Adults can apologize.
I’m sorry for all the times I didn’t say I am sorry.
I’m more sorry for the times I assumed you knew I was sorry.
I’m sorry for the times I was in too big of a hurry to be fully present.
I’m so sorry I didn’t listen to how your kids were doing because I was so focused on my to do list.
I am sorry I yelled at you to be quiet when I was on a call.
I am sorry I sent a text when I should have picked up the phone.
I am sorry I forgot to send a note on your birthday.
I am sorry for not being who you needed that day.
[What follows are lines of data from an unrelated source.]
(* ===== verification/RoomCorrectness.v ===== *)
(** * Correctness of the game room

    The properties of [GameRoom]'s public operations: refinement of the abstract
    machine, the invariant of every reachable room, who wins, completion events, the
    contract of an accepted move, draws by agreement. *)
From S2P Require Import Prelude Types BoardState Zobrist Board MoveGen Fen Rules Position MakeMove Hashing Preservation Legality Uci Notation San RoomState GameRoom GameRoomSpec.

(** ** A concrete game *)

Definition at_time (ms : Z) : Env :=
  mkEnv (fun _ => ms_ticks ms) (ms_ticks ms) (lit "00000000-0000-4000-8000-000000000000").

Definition lobby : Room :=
  new_room 7 1 (lit "ann") 10 (mkTimeControl 600000 5000) 101 1500.

(** Ann on descriptor 10, Bob on 11, one listener. *)
Definition opening : list (Env * Op) :=
  [(at_time 0, AddListener 99); (at_time 1000, Join 2 (lit "bob") 11 102 1400)].

Definition live : Room := fst (exec_all opening lobby).

Definition fools_mate : list (Env * Op) :=
  [(at_time 3000, Submit 10 Squares.F2 21 PieceType.NONE);
   (at_time 5000, Submit 11 Squares.E7 36 PieceType.NONE);
   (at_time 6000, Submit 10 Squares.G2 30 PieceType.NONE);
   (at_time 8000, Submit 11 Squares.D8 31 PieceType.NONE)].

Lemma live_settled : settled live.
Proof. split; by vm_compute. Qed.

Lemma live_reachable : room_reachable live.
Proof. apply room_reachable_all, rr_new. Qed.

(** C7. Refinement: one call of any public method of [GameRoom] performs at most
    one step of the abstract game machine; listeners are told about a completion
    exactly when that step enters [FINISHED], with a snapshot of the final state,
    and no event stays queued. In every room the server can hold the recorded moves are
    legal, carry the right SAN and lead from the starting position to the board; a live
    game has status [ONGOING], result "*" and a position that is not over; a finished
    game's result is the one its status and board call for. Whoever resigns a live game
    loses it: White on White's connection, Black on Black's, nobody on another one. A live
    game is abandoned exactly when a player has been away for the grace time, and then the
    player who left loses, the earlier of the two if both did, and nobody if they left at
    the same instant. *)
Theorem room_refines_game env o r :
  settled r -> outcome_ok r (exec env o r) /\ (room_reachable r -> game_ok (abs r)) /\
  (state_ r = RoomState.IN_PROGRESS ->
   match o with
   | Resign fd _ =>
       abs (fst (exec env o r)) =
       if decide (connection_fd (white_ r) = fd) then ended r GameStatus.RESIGNATION (lit "0-1")
       else if decide (connection_fd (black_ r) = fd) then ended r GameStatus.RESIGNATION (lit "1-0") else abs r
   | ExpireDisconnected grace => abandoned env grace r (abs (fst (exec env o r)))
   | _ => True
   end).
Proof.
  intros Hr. split; [by apply exec_ok|]. split; [intros H; by apply room_reachable_ok|]. intros Hs.
  destruct o; try done; [by apply resign_ends|by apply expire_abandoned].
Qed.

(** Bob resigns; in another game he is gone for a minute. *)
Lemma room_refines_game_witness :
  outcome_ok live (exec (at_time 2000) (Resign 11 None) live) /\ game_ok (abs live) /\
  abs (fst (exec (at_time 2000) (Resign 11 None) live)) = ended live GameStatus.RESIGNATION (lit "1-0") /\
  let left_alone := fst (exec (at_time 3000) (OnDisconnect 11) live) in
  abs (fst (exec (at_time 64000) (ExpireDisconnected 60000) left_alone)) = ended left_alone GameStatus.ABANDONMENT (lit "1-0").
Proof.
  destruct (room_refines_game (at_time 2000) (Resign 11 None) live live_settled) as (H1 & H2 & H3).
  split; [exact H1|split; [exact (H2 live_reachable)|split; [exact (H3 ltac:(by vm_compute))|]]].
  intros left_alone. assert (settled left_alone) as Hl by (split; by vm_compute).
  destruct (room_refines_game (at_time 64000) (ExpireDisconnected 60000) left_alone Hl) as (_ & _ & H).
  assert (gone (at_time 64000) 60000 (black_ left_alone)) as Hb by (split; [by vm_compute|vm_compute; discriminate]).
  assert (~ gone (at_time 64000) 60000 (white_ left_alone)) as Hw by (intros [Hc _]; by vm_compute in Hc).
  exact (abandoned_by_black _ _ _ _ (H ltac:(by vm_compute)) Hb Hw).
Defined.

(** C8. A game ends once. Over any calls, whatever they are, a game that was not finished
    announces its completion exactly if it finishes, and then in one round of
    notifications, the same snapshot of the final state to every listener; and a result
    is final: after [FINISHED] no call changes the board, the history, the status or the
    result, and no further completion is announced. *)
Theorem completion_announced_once ops r :
  settled r ->
  let '(r', evs) := exec_all ops r in
  if bool_decide (state_ r = RoomState.FINISHED)
  then abs r' = abs r /\ completions evs = []
  else if bool_decide (state_ r' = RoomState.FINISHED)
  then exists snap ls, snapshot_of r' snap /\ completions evs = map (fun l => (l, snap)) ls
  else completions evs = [].
Proof.
  intros Hr. case_bool_decide as Hf; [|by apply completion_once].
  pose proof (finished_final ops r Hr Hf). by destruct (exec_all ops r).
Qed.

Definition mated : Room := fst (exec_all fools_mate live).

Lemma completion_announced_once_witness :
  (exists snap ls, snapshot_of (fst (exec_all fools_mate live)) snap /\
     completions (snd (exec_all fools_mate live)) = map (fun l => (l, snap)) ls) /\
  completions (snd (exec_all [(at_time 9000, Submit 10 0 1 PieceType.NONE); (at_time 9500, ExpireOnTime)] mated)) = [].
Proof.
  split.
  - pose proof (completion_announced_once fools_mate live live_settled) as H.
    assert (state_ live <> RoomState.FINISHED) as Hs by (vm_compute; discriminate).
    assert (state_ (fst (exec_all fools_mate live)) = RoomState.FINISHED) as Hf by by vm_compute.
    destruct (exec_all fools_mate live) as [r' evs]. cbn [fst snd] in *.
    rewrite bool_decide_eq_false_2, bool_decide_eq_true_2 in H by assumption. exact H.
  - assert (settled mated) as Hm by (split; by vm_compute).
    pose proof (completion_announced_once [(at_time 9000, Submit 10 0 1 PieceType.NONE); (at_time 9500, ExpireOnTime)] mated Hm) as H.
    assert (state_ mated = RoomState.FINISHED) as Hf by by vm_compute.
    destruct (exec_all _ mated) as [r' evs]. rewrite bool_decide_eq_true_2 in H by exact Hf. exact (proj2 H).
Defined.

(** C9. The contract of [submit_move]. Of an accepted move: the game was live, the caller
    owns the seat whose turn it is, its clock had not run out; the move is the legal
    one asked for, played on the board and recorded with its SAN; status, FEN and
    next legal moves describe the new position; the mover's clock loses the elapsed
    time, gains the increment and stops at zero, the other clock starts. And no legal move
    is refused: in a live game, the owner of the seat to move whose clock still runs gets
    any legal move accepted, named by its squares and its promotion piece. *)
Theorem submit_move_contract env fd r :
  room_reachable r ->
  (forall f t promo r' evs san st w bl fen moves dec,
     submit_move env fd f t promo r = (r', Accepted san st w bl fen moves dec, evs) ->
     accepted_spec env r r' fd f t promo san st w bl fen moves) /\
  (state_ r = RoomState.IN_PROGRESS -> color_of r fd = side_to_move_ (board_ r) ->
   check_flag (steady env 0) r = false ->
   forall m, In m (generate_legal_moves (board_ r)) ->
   exists st w bl fen moves dec,
     snd (fst (submit_move env fd (from m) (to m) (promo_type m) r)) =
     Accepted (move_to_san (board_ r) m) st w bl fen moves dec).
Proof.
  intros Hr. pose proof (room_reachable_ok r Hr) as [_ [[Hok _] _ _ _ _]].
  cbn [g_board abs] in Hok. split; [intros *; by apply submit_accepted, ok_side|]. intros Hs Hc Hf m Hm.
  unfold submit_move. rewrite locked_fst. cbn [snd].
  unfold submit_body. cbv zeta. change (state_ (bump r)) with (state_ r).
  change (board_ (bump r)) with (board_ r). change (color_of (bump r) fd) with (color_of r fd).
  change (check_flag (steady env 0) (bump r)) with (check_flag (steady env 0) r).
  rewrite (bool_decide_eq_true_2 _ Hs), Hc, (bool_decide_eq_true_2 (_ = _) eq_refl), Hf.
  rewrite bool_decide_eq_false_2 by by apply ok_side.
  rewrite (find_move_self (board_ r) m Hok Hm). cbn [negb]. unfold conclude_move. cbn [snd].
  by do 6 eexists.
Qed.

Lemma submit_move_contract_witness :
  let played := submit_move (at_time 3000) 10 Squares.G1 21 PieceType.NONE live in
  exists st w bl fen moves dec,
    snd (fst played) = Accepted (move_to_san (board_ live) (quiet_move Squares.G1 21)) st w bl fen moves dec /\
    accepted_spec (at_time 3000) live (fst (fst played))
      10 Squares.G1 21 PieceType.NONE (move_to_san (board_ live) (quiet_move Squares.G1 21)) st w bl fen moves.
Proof.
  intros played. destruct (submit_move_contract (at_time 3000) 10 live live_reachable) as [H1 H2].
  destruct (H2 ltac:(by vm_compute) ltac:(by vm_compute) ltac:(by vm_compute)
              (quiet_move Squares.G1 21) ltac:(vm_compute; tauto)) as (st & w & bl & fen & moves & dec & E).
  change (snd (fst played) = Accepted (move_to_san (board_ live) (quiet_move Squares.G1 21)) st w bl fen moves dec) in E.
  exists st, w, bl, fen, moves, dec. split; [exact E|].
  apply (H1 Squares.G1 21 PieceType.NONE _ (snd played) _ _ _ _ _ _ dec). rewrite <- E. unfold played.
  by destruct (submit_move (at_time 3000) 10 Squares.G1 21 PieceType.NONE live) as [[r' res] evs].
Defined.

(** C10. A draw by agreement needs both players. Over any calls that leave a game drawn by
    agreement, from a room that starts with no offer: at some point of the live human game
    the connection that owns one seat offered a draw, to an opponent who was there; the
    offer stood, as the offer of that seat, through every call up to a later one in which
    the connection that then owned the other seat accepted it; and that call ended the
    game, for good, as a draw on the board it stood on. Conversely an offer from a seat of
    a live human game is recorded as that seat's, and the answer of the other seat settles
    it: the offer is gone, a yes ends the game as a draw and a no leaves it as it was. *)
Theorem draw_needs_both_players r0 :
  settled r0 ->
  (forall ops, draw_offer_from_ r0 = None -> game_status_ r0 <> GameStatus.DRAW_AGREEMENT ->
     game_status_ (run ops r0) = GameStatus.DRAW_AGREEMENT ->
     exists before between rest e1 e2 fd1 fd2 c, draw_agreed r0 ops before between rest e1 e2 fd1 fd2 c) /\
  (state_ r0 = RoomState.IN_PROGRESS ->
     (forall env fd, is_ai_ (config r0) = false -> color_of r0 fd <> Color.NONE ->
        connected (seat r0 (opposite_color (color_of r0 fd))) = true -> draw_offer_from_ r0 = None ->
        draw_offer_from_ (fst (exec env (OfferDraw fd) r0)) = Some (color_of r0 fd)) /\
     (forall env fd accept c, draw_offer_from_ r0 = Some c -> color_of r0 fd <> Color.NONE -> color_of r0 fd <> c ->
        let r' := fst (exec env (RespondDraw fd accept) r0) in
        draw_offer_from_ r' = None /\
        abs r' = if accept then ended r0 GameStatus.DRAW_AGREEMENT (lit "1/2-1/2") else abs r0)).
Proof.
  intros Hr. split; [intros ops; by apply agreement_history|]. intros Hs.
  split; intros *; [by apply offer_recorded|by apply respond_settles].
Qed.

(** Ann offers, Bob plays no move and accepts. *)
Definition agreement : list (Env * Op) :=
  [(at_time 4000, OfferDraw 10); (at_time 4500, AddSpectator 12); (at_time 5000, RespondDraw 11 true)].

Lemma draw_needs_both_players_witness :
  (exists before between rest e1 e2 fd1 fd2 c, draw_agreed live agreement before between rest e1 e2 fd1 fd2 c) /\
  draw_offer_from_ (fst (exec (at_time 4000) (OfferDraw 10) live)) = Some Color.WHITE /\
  let offered := fst (exec (at_time 4000) (OfferDraw 10) live) in
  abs (fst (exec (at_time 5000) (RespondDraw 11 false) offered)) = abs offered.
Proof.
  destruct (draw_needs_both_players live live_settled) as [H1 H2].
  split; [apply H1; [by vm_compute|by vm_compute|by vm_compute]|]. split.
  - destruct (H2 ltac:(by vm_compute)) as [H3 _].
    exact (H3 (at_time 4000) 10 ltac:(by vm_compute) ltac:(by vm_compute) ltac:(by vm_compute) ltac:(by vm_compute)).
  - intros offered. assert (settled offered) as Ho by (split; by vm_compute).
    destruct (draw_needs_both_players offered Ho) as [_ H]. destruct (H ltac:(by vm_compute)) as [_ H3].
    exact (proj2 (H3 (at_time 5000) 11 false Color.WHITE ltac:(by vm_compute) ltac:(by vm_compute) ltac:(by vm_compute))).
Defined.

(** A flag fall seen by [submit_move] leaves time on the loser's clock: the final
    snapshot of a game lost on time still shows the full ten minutes, whereas
    [expire_on_time] sets the clock to zero. *)
Lemma timeout_keeps_clock :
  let late := at_time 700000 in
  option_map (fun s => (status s, ps_remaining_ms (snap_white s)))
    (head (map snd (completions (snd (exec late (Submit 10 Squares.E2 28 PieceType.NONE) live))))) =
    Some (GameStatus.TIMEOUT, 600000) /\
  option_map (fun s => (status s, ps_remaining_ms (snap_white s)))
    (head (map snd (completions (snd (exec late ExpireOnTime live))))) = Some (GameStatus.TIMEOUT, 0).
Proof. by vm_compute. Qed.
I don’t know if it’s the podcasts, the enneagram or my daily pursuit to develop more empathy (yes you actually can develop that skill) but if no one has told you this today, I would like to remind you wonderful adults - adults are allowed to apologize.
We teach our kids to say I am sorry when they hurt someone.
We hear that women apologize too much in the workplace.
We find ourselves saying I’m sorry then adding a “but” to explain and justify our behavior.
But somewhere along the way we forgot “I am sorry” is a complete sentence and specificity strengths it.
Somewhere along the path we began to believe that adults don’t have to apologize for their behavior.
Somehow we learned that we’re entitled to hurt others intentionally and unintentionally.
Likely because we’ve been hurt.
How many walls would come down if someone apologized for taking a rough work day out on a spouse? How much time could be saved with owning our choices or actions instead of leaving someone wondering what they did wrong? How many hearts could heal if someone just followed the “i’m sorry” with a hug and didn’t say a word. Think how powerful those words would mean if we didn’t say them when we were late to a meeting because the kids were tough to drop off at daycare or if the words didn’t get wasted apologizing for our feelings. Its been something I’ve become super aware of and I invite you to join me. Listen to how many times you hear someone say “I’m sorry” during the day and they actually didn’t do anything wrong or hurtful but then notice how many times “I’m sorry” could have diffused an argument or healed hurt feelings.
We’re all adults here.
Let’s go show our strength by first showing vulnerability.